A feminista e judia ultraortodoxa Jenny Menashe discute com o rabino Nahum Weiss em Jerusalém, em junho de 2012. Foto: Pierre Klochendler/IPS
A feminista e judia ultraortodoxa Jenny Menashe discute com o rabino Nahum Weiss em Jerusalém, em junho de 2012. Foto: Pierre Klochendler/IPS

 

Washington, Estados Unidos, 16/5/2014 – Pouco mais da metade (54%) de mais de 53 mil pessoas entrevistadas em todo o mundo disse conhecer o Holocausto judeu cometido pelos nazistas durante a Segunda Guerra Mundial (1939-1945), afirma uma pesquisa publicada esta semana. Embora as atitudes antissemitas sejam mais frequentes nos países árabes, persistem em grande parte do mundo, especialmente na Europa oriental, onde a maioria da população judia foi exterminada no Holocausto.

Esse é o resultado que se depreende da pesquisa Global 100, para a qual foram ouvidas mais de 53 mil pessoas de 102 países e dos territórios palestinos ocupados por Israel. O estudo, esteve a cargo da Liga Antidifamação (ADL), uma organização com sede em Nova York que combate o antissemitismo desde sua fundação, em 1913. Uma dado particularmente alarmante para a ADL é a ignorância sobre o Holocausto, o genocídio de aproximadamente seis milhões de judeus majoritariamente europeus entre 1939 e 1945, que teve um papel fundamental para que Europa e Estados Unidos apoiassem a criação de Israel.

Pouco mais da metade (54%) dos entrevistados – e apenas 48% dos menores de 35 anos – disseram conhecer o Holocausto. O conhecimento é maior na Europa ocidental (94%), Oceania e América, e menor na África subsaariana (24%) e no Oriente Médio e Norte da África (38%). Entre os entrevistados que disseram ter ouvido sobre o Holocausto, 32% afirmaram que é um mito ou um grande exagero. Na região do Oriente Médio, 63% se expressaram dessa forma.
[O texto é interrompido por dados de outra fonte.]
(** * aurora-monitor2: the reservation monitor of [main.py]

    A shallow embedding of the extraction / change-detection pipeline of
    [main.py] and the properties of its specification.

    Conventions of the embedding.
    - A Python [str] is a Rocq [string] holding its UTF-8 encoding; the
      literals of the script ([2月], [日], [○], [△], [×]) are written as
      they are in the source.
    - A Python [dict] with string keys is an association list with
      distinct keys, kept in insertion order (the iteration order of a
      Python dict).
    - The page is the tree BeautifulSoup built from it; the HTTP exchange
      and the Slack webhook are the environment.  What is posted to the
      webhook is recorded in a log, the state file is a value of type
      [file], and both are passed explicitly.
    - An exception is a value [Raise e] of the [result] type.
    - The built-in functions are those of CPython 3.11 with its default
      settings (Unicode 14.0, at most 4300 digits in [int] of a text, a
      recursion limit of 1000), the script being run as a script.
    - The state file can hold any JSON value.  The text [str] gives to a
      value that is not a string (the script prints one only when the
      state file was not written by the script) is a parameter,
      [py_str], of the comparison and of the loop. *)

From Stdlib Require Import String Ascii List ZArith Lia Bool DecimalString.
From Stdlib Require Import Permutation Sorted.
Import ListNotations.
Open Scope string_scope.

(* ================================================================= *)
(** ** Exceptions *)

Inductive exn : Type :=
| IndexError
| KeyError
| ValueError
| AttributeError
| RequestException.

Inductive result (A : Type) : Type :=
| Return (a : A)
| Raise (e : exn).
Arguments Return {A} a.
Arguments Raise {A} e.

Definition bind {A B : Type} (m : result A) (k : A -> result B) : result B :=
  match m with
  | Return a => k a
  | Raise e => Raise e
  end.

Notation "x <- m ;; k" := (bind m (fun x => k))
  (at level 61, m at next level, right associativity).

(** [for x in l: s = body s x], stopping at the first exception. *)
Fixpoint for_each {A S : Type} (body : S -> A -> result S) (l : list A) (s : S)
  : result S :=
  match l with
  | [] => Return s
  | x :: rest => s' <- body s x ;; for_each body rest s'
  end.

(** [[f(x) for x in l]], stopping at the first exception. *)
Fixpoint map_result {A B : Type} (f : A -> result B) (l : list A)
  : result (list B) :=
  match l with
  | [] => Return []
  | x :: rest => y <- f x ;; ys <- map_result f rest ;; Return (y :: ys)
  end.

(* ================================================================= *)
(** ** Python strings *)

Module PyStr.

Definition nl : string := String (ascii_of_nat 10) "".

Definition bytes (l : list nat) : string :=
  string_of_list_ascii (map ascii_of_nat l).

Fixpoint starts_with (p s : string) : bool :=
  match p, s with
  | "", _ => true
  | String _ _, "" => false
  | String a p', String b s' => Ascii.eqb a b && starts_with p' s'
  end.

Fixpoint drop (n : nat) (s : string) : string :=
  match n, s with
  | O, _ => s
  | S _, "" => ""
  | S k, String _ r => drop k r
  end.

Definition reverse (s : string) : string :=
  string_of_list_ascii (rev (list_ascii_of_string s)).

(** [sub in s] *)
Fixpoint contains (sub s : string) : bool :=
  starts_with sub s ||
  match s with
  | "" => false
  | String _ r => contains sub r
  end.

(** [s.split(sep)] for a non-empty [sep]: [skip] counts the characters
    of a separator just found that are still to be passed over. *)
Fixpoint split_go (sep : string) (skip : nat) (s : string) : list string :=
  match s with
  | "" => [""]
  | String c r =>
      match skip with
      | S k => split_go sep k r
      | O =>
          if starts_with sep s
          then "" :: split_go sep (String.length sep - 1) r
          else match split_go sep 0 r with
               | [] => [String c ""]
               | piece :: pieces => String c piece :: pieces
               end
      end
  end.
(** X11: for the mapping [find_duplicates] returns, the total of extra
    copies that [main] computes ([len(file_paths) - 1] summed over the
    groups) is the number of paths listed minus the number of groups, and is
    at least the number of groups. *)
Theorem X11_extra_copies_count
    (fs : FS.filesystem) (directory : string) (w : Eff.io) :
  ∃ groups,
    (Script.find_duplicates fs directory w).1 = inr groups ∧
    (Report.extra_copies groups + length groups = length (flat_map snd groups))%nat ∧
    (length groups ≤ Report.extra_copies groups)%nat.
Proof.
  rewrite find_duplicates_returns. eexists. split; [done|].
  apply extra_copies_count, Forall_forall. intros [h ps] Hg.
  apply elem_of_duplicate_groups in Hg as [Hlen _]. simpl. lia.
Qed.

(** X12: no false positives short of an MD5 collision: when MD5 tells the
    contents of the files of the tree apart, any two paths of one returned
    group hold the same bytes. *)
Theorem X12_group_members_same_bytes
    (fs : FS.filesystem) (directory : string) (w : Eff.io) :
  Report.no_collision fs directory →
  ∃ groups,
    (Script.find_duplicates fs directory w).1 = inr groups ∧
    Forall (λ g, ∀ p q, p ∈ g.2 → q ∈ g.2 →
                        ∃ c, FS.open_rb fs p = inr c ∧ FS.open_rb fs q = inr c)
           groups.
Proof.
  intros Hfree. rewrite find_duplicates_returns. eexists. split; [done|].
  apply Forall_forall. intros [h ps] Hg p q Hp Hq. simpl in Hp, Hq.
  destruct (group_members _ _ _ _ _ _ Hg Hp) as (Hpin & _ & c1 & s1 & Hc1 & Hh1 & _).
  destruct (group_members _ _ _ _ _ _ Hg Hq) as (Hqin & _ & c2 & s2 & Hc2 & Hh2 & _).
  exists c1. split; [done|]. rewrite Hc2. f_equal. symmetry.
  eapply Hfree; [exact Hpin|exact Hqin|done..|].
  unfold Pipeline.digest_of in Hh1, Hh2. simpl in Hh1, Hh2. congruence.
Qed.

Lemma X12_group_members_same_bytes_witness :
  ∃ groups,
    (Script.find_duplicates Props.scenario "album" Eff.io0).1 = inr groups ∧
    Forall (λ g, ∀ p q, p ∈ g.2 → q ∈ g.2 →
                   ∃ c, FS.open_rb Props.scenario p = inr c ∧
                        FS.open_rb Props.scenario q = inr c)
           groups.
Proof.
  apply (X12_group_members_same_bytes Props.scenario "album" Eff.io0).
  intros p q c1 c2 Hp Hq Hc1 Hc2 Hdig.
  change (Pipeline.traversal Props.scenario "album")
    with ["album/a.txt"; "album/b.txt"; "album/c.txt"]%string in Hp, Hq.
  rewrite !elem_of_cons, elem_of_nil in Hp, Hq.
  destruct Hp as [->|[->|[->|[]]]]; destruct Hq as [->|[->|[->|[]]]];
    vm_compute in Hc1, Hc2; injection Hc1 as <-; injection Hc2 as <-;
    first [reflexivity | vm_compute in Hdig; discriminate Hdig].
Defined.
(** The refused main upload is reported before it is thrown. *)
Lemma update_failure_is_logged_witness :
  ending Mock.scripted sample_update Mock.main_upload_500 =
  Threw (Error "Main board firmware upload failed: 500") /\
  exists before,
    errors (observed Mock.scripted sample_update Mock.main_upload_500) =
    before ++ [[Lit "[FIRMWARE] Update failed:";
                Lit "Main board firmware upload failed: 500"]].
Proof.
  assert (Ho : ending Mock.scripted sample_update Mock.main_upload_500 =
               Threw (Error "Main board firmware upload failed: 500"))
    by (vm_compute; reflexivity).
  split; [exact Ho|].
  pose proof (run_eta Mock.scripted sample_update Mock.main_upload_500) as E.
  rewrite Ho in E.
  exact (update_failure_is_logged Mock.scripted Mock.parse _ _ _ _ _ _ _ E).
Defined.

(** Every answer is 200 and the update returns. *)
Lemma all_200_update_succeeds_witness :
  Forall (fun r => exists msg chunks, snd r = Responded 200 msg chunks)
         (exchanges (observed Mock.scripted sample_update Mock.updating)) /\
  ending Mock.scripted sample_update Mock.updating = Returned tt.
Proof.
  assert (Ha : Forall (fun r => exists msg chunks, snd r = Responded 200 msg chunks)
                      (exchanges (observed Mock.scripted sample_update Mock.updating))).
  { vm_compute. repeat constructor; do 2 eexists; reflexivity. }
  split; [exact Ha|].
  refine (proj1 (all_200_update_succeeds Mock.scripted Mock.parse
                   _ _ _ _ _ _ _ (run_eta _ _ _) _ Ha _ _)).
  - vm_compute. discriminate.
  - vm_compute. repeat constructor; eexists; reflexivity.
  - intros st msg chunks rest H. vm_compute in H. injection H as <- <- <- <-.
    exists Mock.charger. repeat split.
Defined.

#[warnings="-notation-for-abbreviation"] Local Notation sample_dir :=
  "/opt/klvr/firmware" (only parsing).

(** The firmware directory does not exist. *)
Lemma unreadable_directory_error_witness :
  fst (Mock.scripted Mock.missing_dir (FsReaddir sample_dir)) =
  Thrown (SystemError "ENOENT" "ENOENT: no such file or directory, scandir") /\
  ending Mock.scripted (findLatestFirmwareFiles sample_dir) Mock.missing_dir =
  Threw (Error "Failed to find firmware files: ENOENT: no such file or directory, scandir").
Proof.
  split; [reflexivity|].
  exact (proj1 (unreadable_directory_error Mock.scripted sample_dir Mock.missing_dir _ eq_refl)).
Defined.

(** The main image cannot be accessed: the rear image is not looked at. *)
Lemma inaccessible_file_error_witness :
  accesses (observed Mock.locked (findLatestFirmwareFiles sample_dir) Mock.healthy) =
  [("/opt/klvr/firmware/main_20230215.signed.bin",
    Thrown (SystemError "EACCES" "EACCES: permission denied, access"))] /\
  ending Mock.locked (findLatestFirmwareFiles sample_dir) Mock.healthy =
  Threw (Error "Failed to find firmware files: EACCES: permission denied, access").
Proof.
  assert (Ha : accesses (observed Mock.locked (findLatestFirmwareFiles sample_dir) Mock.healthy) =
               [("/opt/klvr/firmware/main_20230215.signed.bin",
                 Thrown (SystemError "EACCES" "EACCES: permission denied, access"))])
    by (vm_compute; reflexivity).
  split; [exact Ha|].
  refine (proj1 (inaccessible_file_error Mock.locked sample_dir Mock.healthy _ _ _
                   "/opt/klvr/firmware/main_20230215.signed.bin"
                   (SystemError "EACCES" "EACCES: permission denied, access")
                   (run_eta _ _ _) _)).
  rewrite Ha. left; reflexivity.
Defined.

(** Both images of the bundle were checked, main first. *)
Lemma bundle_files_were_checked_witness :
  ending Mock.scripted (findLatestFirmwareFiles sample_dir) Mock.healthy =
  Returned (Bundle "/opt/klvr/firmware/main_20230215.signed.bin"
                   "/opt/klvr/firmware/rear_20230215.signed.bin") /\
  accesses (observed Mock.scripted (findLatestFirmwareFiles sample_dir) Mock.healthy) =
  [("/opt/klvr/firmware/main_20230215.signed.bin", Ok tt);
   ("/opt/klvr/firmware/rear_20230215.signed.bin", Ok tt)].
Proof.
  assert (Ho : ending Mock.scripted (findLatestFirmwareFiles sample_dir) Mock.healthy =
               Returned (Bundle "/opt/klvr/firmware/main_20230215.signed.bin"
                                "/opt/klvr/firmware/rear_20230215.signed.bin"))
    by (vm_compute; reflexivity).
  split; [exact Ho|].
  pose proof (run_eta Mock.scripted (findLatestFirmwareFiles sample_dir) Mock.healthy) as E.
  rewrite Ho in E.
  exact (bundle_files_were_checked Mock.scripted _ _ _ _ _ E).
Defined.
(** * PiCamera capture backend (src/platform/linux/picamera_capture.cpp)

    A shallow embedding of the Raspberry Pi camera capture backend: the
    device, decode and conversion sessions, the paced capture loop and the
    enumeration of capture devices, followed by the properties of the
    specification that concern them.

    Conventions.  C++ [int] and [std::chrono::nanoseconds] values are
    integers of [Z]; time points are nanoseconds of the steady clock.  A
    pointer that may be null is an [option].  Arithmetic on [int] wraps at
    32 bits and arithmetic on [size_t] at 64 bits, as on the Raspberry Pi
    and on x86-64.  Calls into libavformat,
    libavcodec and libswscale are answered by explicit records: the code is
    verified for every answer the libraries can give.  Logging
    ([BOOST_LOG], [log_ffmpeg_error], the sleep overshoot logger) has no
    effect on the state and is left out. *)

From Stdlib Require Import ZArith List String Bool Lia DecimalString.
Import ListNotations.
Local Open Scope string_scope.
Local Open Scope Z_scope.

(** ** Types of the platform layer (src/platform/common.h, src/video.h) *)

(** [platf::capture_e], the results named by this backend. *)
Inductive capture_e : Type :=
  | ok
  | timeout
  | interrupted
  | error.
(** * hid-cougar: the Cougar 500k keyboard driver, embedded and verified

    A shallow embedding of [src/module/src/hid-cougar.c].  The driver's
    global data (the key map, the list of shared per-device objects) and the
    objects it allocates live in an explicit [world]; every driver function
    is a function on that world.  Reads through a pointer that is not live
    and reads past the end of a buffer are results of their own ([Fault]),
    so that "the code never does that" is a statement one can prove.

    The calls of the driver are taken one at a time: [cougar_udev_list_lock]
    and what it protects against are not part of the model. *)

From Stdlib Require Import ZArith Lia Ascii String.
From stdpp Require Import gmap strings list fin_maps.
Open Scope Z_scope.

(** ** Results of code that can go wrong *)

Inductive fault :=
  | BadPointer    (* a NULL or dangling pointer is dereferenced *)
  | OutOfBounds.  (* an array is read past its last element *)

Inductive res (A : Type) :=
  | Ok (a : A)
  | Fault (f : fault).
Arguments Ok {A} a.
Arguments Fault {A} f.

#[global] Instance res_ret : MRet res := fun A a => Ok a.
#[global] Instance res_bind : MBind res :=
  fun A B k m => match m with Ok a => k a | Fault f => Fault f end.

Definition deref {A} (o : option A) : res A :=
  match o with Some a => Ok a | None => Fault BadPointer end.

Definition index {A} (l : list A) (i : nat) : res A :=
  match l !! i with Some a => Ok a | None => Fault OutOfBounds end.

Definition is_ok {A} (r : res A) : bool :=
  match r with Ok _ => true | Fault _ => false end.

(** ** Machine integers *)

(** Conversion to [int] (32 bits, two's complement) and to [unsigned char]. *)
Definition to_int (z : Z) : Z := (z + 2 ^ 31) mod 2 ^ 32 - 2 ^ 31.
Definition to_u8 (z : Z) : Z := z mod 256.

(** ** Constants of the kernel headers

    The driver is compiled against [linux/hid.h] and
    [uapi/linux/input-event-codes.h], which are not part of the repository;
    the values below are the ones of those headers.  The descriptor fixup
    is defined for every bound, of which [HID_MAX_USAGES] is the kernel's. *)
Module Linux.
Definition ENOMEM : Z := 12.
Definition EV_KEY : Z := 1.
Definition KEY_SPACE : Z := 57.
Definition KEY_SCREENLOCK : Z := 152.
Definition KEY_F13 : Z := 183.
Definition KEY_F14 : Z := 184.
Definition KEY_F15 : Z := 185.
Definition KEY_F16 : Z := 186.
Definition KEY_F17 : Z := 187.
Definition KEY_F18 : Z := 188.
Definition HID_GD_KEYBOARD : Z := 0x00010006.
Inductive connect_mask := HID_CONNECT_HIDRAW | HID_CONNECT_DEFAULT.
Definition HID_MAX_USAGES : Z := 12288.
End Linux.
Import Linux.

(** ** Constants of the driver *)

Definition COUGAR_VENDOR_USAGE : Z := 0xff00ff00.
Definition COUGAR_FIELD_CODE : nat := 1.
Definition COUGAR_FIELD_ACTION : nat := 2.
Definition COUGAR_KEY_G1 : Z := 0x83.
Definition COUGAR_KEY_G2 : Z := 0x84.
Definition COUGAR_KEY_G3 : Z := 0x85.
Definition COUGAR_KEY_G4 : Z := 0x86.
Definition COUGAR_KEY_G5 : Z := 0x87.
Definition COUGAR_KEY_G6 : Z := 0x78.
Definition COUGAR_KEY_LOCK : Z := 0x6e.

(** ** C strings

    A [string] stands for the bytes of a [char] array; the end of the
    [string], or a zero byte in it, is the terminator. *)
Module CStr.

Definition NUL : ascii := "000"%char.

Definition uchar (c : ascii) : Z := Z.of_N (N_of_ascii c).

Definition first (s : string) : ascii :=
  match s with EmptyString => NUL | String c _ => c end.

Definition rest (s : string) : string :=
  match s with EmptyString => EmptyString | String _ r => r end.

(** The loop of [strrchr] in lib/string.c, on offsets from the start of
    the array: every byte up to and including the terminator is compared
    with [c], and the last match is kept. *)
Fixpoint strrchr_from (s : string) (c : ascii) (i : Z) (last : option Z)
  : option Z :=
  match s with
  | EmptyString => if Ascii.eqb NUL c then Some i else last
  | String x r =>
      let last' := if Ascii.eqb x c then Some i else last in
      if Ascii.eqb x NUL then last' else strrchr_from r c (i + 1) last'
  end.

(** [strrchr(s, c)] for the array at address [base]: the address of the
    last [c], or 0 (NULL) when there is none. *)
Definition strrchr (base : Z) (s : string) (c : ascii) : Z :=
  match strrchr_from s c 0 None with
  | Some off => base + off
  | None => 0
  end.

(** [strncmp(cs, ct, count)] as in the kernel's lib/string.c. *)
Fixpoint strncmp (cs ct : string) (count : Z) : Z :=
  if count <=? 0 then 0
  else
    match cs with
    | EmptyString => if Ascii.eqb NUL (first ct) then 0 else -1
    | String c1 r1 =>
        let c2 := first ct in
        if negb (Ascii.eqb c1 c2) then
          (if uchar c1 <? uchar c2 then -1 else 1)
        else if Ascii.eqb c1 NUL then 0
        else strncmp r1 (rest ct) (count - 1)
    end.

End CStr.

(** ** The transport layer's objects *)

(** An opaque [struct input_dev *]. *)
Definition input_dev := positive.

Record hid_input := {
  registered : bool;
  hi_input : option input_dev;      (* hidinput->input, [None] is NULL *)
}.

(** What the driver reads of a [struct hid_device]: a number standing for
    the object itself, the [phys] path and the address of that array (the
    driver subtracts it from a pointer that may be NULL), the usage of the
    first collection, and the inputs that starting the hardware leaves. *)
Record hid_device := {
  hid : nat;
  phys : string;
  phys_addr : Z;
  collection_usage : Z;
  inputs : list hid_input;
}.

(** ** Descriptor fixup *)

Inductive event :=
  | InputEvent (i : input_dev) (type code value : Z)
  | InputSync (i : input_dev)
  | HidInfo (msg : string)
  | HidWarn (msg : string)
  | HidErr (msg : string)
  | HwStart (h : nat) (mask : connect_mask)
  | HwStop (h : nat)
  | HwOpen (h : nat)
  | HwClose (h : nat).

Section Fixup.

(** The bound [HID_MAX_USAGES] of the kernel the driver is built for. *)
Variable max_usages : Z.

(** [rdesc[115] | rdesc[116] << 8] *)
Definition usage_count (lo hi : Z) : Z := Z.lor lo (Z.shiftl hi 8).

(** [cougar_report_fixup]: the descriptor after the call and what was
    logged.  The conjunction is evaluated left to right and stops at the
    first false operand, as [&&] does. *)
Definition cougar_report_fixup (rdesc : list Z) : res (list Z * list event) :=
  b2 ← index rdesc 2;
  if negb (b2 =? 0x09) then Ok (rdesc, [])
  else
    b3 ← index rdesc 3;
    if negb (b3 =? 0x02) then Ok (rdesc, [])
    else
      lo ← index rdesc 115;
      hi ← index rdesc 116;
      if usage_count lo hi >=? max_usages then
        Ok (<[116%nat := to_u8 (Z.shiftr (max_usages - 1) 8)]>
                (<[115%nat := to_u8 (Z.land (max_usages - 1) 0xff)]> rdesc),
              [HidInfo "usage count exceeds max: fixing up report descriptor"])
      else Ok (rdesc, []).

End Fixup.

(** ** Device paths *)

(** [compare_device_paths]: [n1] and [n2] are pointer differences stored in
    an [int]; when [strrchr] finds no separator they are the difference of
    NULL and the array's address. *)
Definition compare_device_paths (hdev_a hdev_b : hid_device) (separator : ascii)
  : bool :=
  let n1 := to_int (CStr.strrchr (phys_addr hdev_a) (phys hdev_a) separator
                    - phys_addr hdev_a) in
  let n2 := to_int (CStr.strrchr (phys_addr hdev_b) (phys hdev_b) separator
                    - phys_addr hdev_b) in
  if negb (n1 =? n2) || (n1 <=? 0) || (n2 <=? 0) then false
  else CStr.strncmp (phys hdev_a) (phys hdev_b) n1 =? 0.

(** ** The driver's objects *)

(** Addresses of objects obtained from [kzalloc] and [devm_kzalloc]. *)
Definition ptr := positive.

(** [dev] holds what the driver reads through [shared->dev]; how long that
    [hid_device] lives is not modelled. *)
Record cougar_shared := {
  kref : Z;                      (* the count of [struct kref] *)
  enabled : bool;
  dev : hid_device;
  input : option input_dev;
}.

Record cougar := {
  special_intf : bool;
  shared : option ptr;           (* [None] is NULL *)
}.

(** What the device-managed resources of a [struct device] hold, oldest
    first: memory from [devm_kzalloc] and actions from [devm_add_action]. *)
Inductive devres_node :=
  | DevresMem (c : ptr)
  | DevresRemoveSharedData (c : ptr).   (* cougar_remove_shared_data(c) *)

(** The state the driver runs in.  [trace] is everything the driver has sent
    to the input layer, the log and the hardware, oldest first. *)
Record world := {
  cougar_mapping : list (Z * Z);
  cougar_g6_is_space : Z;
  cougar_udev_list : list ptr;
  shared_mem : gmap ptr cougar_shared;
  cougar_mem : gmap ptr cougar;
  drvdata : gmap nat ptr;              (* absent is NULL *)
  devres : gmap nat (list devres_node);
  trace : list event;
}.

Definition set_mapping (m : list (Z * Z)) (w : world) : world :=
  {| cougar_mapping := m; cougar_g6_is_space := cougar_g6_is_space w;
     cougar_udev_list := cougar_udev_list w; shared_mem := shared_mem w;
     cougar_mem := cougar_mem w; drvdata := drvdata w; devres := devres w;
     trace := trace w |}.

Definition set_udev_list (l : list ptr) (w : world) : world :=
  {| cougar_mapping := cougar_mapping w;
     cougar_g6_is_space := cougar_g6_is_space w;
     cougar_udev_list := l; shared_mem := shared_mem w;
     cougar_mem := cougar_mem w; drvdata := drvdata w; devres := devres w;
     trace := trace w |}.

Definition set_shared_mem (m : gmap ptr cougar_shared) (w : world) : world :=
  {| cougar_mapping := cougar_mapping w;
     cougar_g6_is_space := cougar_g6_is_space w;
     cougar_udev_list := cougar_udev_list w; shared_mem := m;
     cougar_mem := cougar_mem w; drvdata := drvdata w; devres := devres w;
     trace := trace w |}.

Definition set_cougar_mem (m : gmap ptr cougar) (w : world) : world :=
  {| cougar_mapping := cougar_mapping w;
     cougar_g6_is_space := cougar_g6_is_space w;
     cougar_udev_list := cougar_udev_list w; shared_mem := shared_mem w;
     cougar_mem := m; drvdata := drvdata w; devres := devres w;
     trace := trace w |}.

Definition set_drvdata (m : gmap nat ptr) (w : world) : world :=
  {| cougar_mapping := cougar_mapping w;
     cougar_g6_is_space := cougar_g6_is_space w;
     cougar_udev_list := cougar_udev_list w; shared_mem := shared_mem w;
     cougar_mem := cougar_mem w; drvdata := m; devres := devres w;
     trace := trace w |}.

Definition set_devres (m : gmap nat (list devres_node)) (w : world) : world :=
  {| cougar_mapping := cougar_mapping w;
     cougar_g6_is_space := cougar_g6_is_space w;
     cougar_udev_list := cougar_udev_list w; shared_mem := shared_mem w;
     cougar_mem := cougar_mem w; drvdata := drvdata w; devres := m;
     trace := trace w |}.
Segundo a pesquisa, 26% dos adultos entrevistados apresentaram pontos de vista antissemitas, que a ADL define como estar de acordo com pelo menos seis de 11 frases negativas, ou com estereótipos comuns, e, em alguns casos, muito antigos, sobre os judeus. Na região do Oriente Médio e Norte da África essa proporção é quase três vezes maior, 74%, enquanto na Europa Oriental 34% dos entrevistados expressaram sentimentos antissemitas. No outro extremo do espectro, o antissemitismo cai para 14% entre os entrevistados da Oceania, que inclui Austrália e Nova Zelândia, e para 19% na América.

O Irã tem a população menos antissemita do Oriente Médio e Norte da África – menor inclusive do que a vizinha Turquia, onde vive a maior população judia da região fora de Israel – embora o governo iraniano seja acusado por Israel e organizações judias norte-americanas como a ADL de abrigar propósitos genocidas em relação aos israelenses. Dos entrevistados iranianos, 56% mostraram atitudes antissemitas, contra 69% na Turquia.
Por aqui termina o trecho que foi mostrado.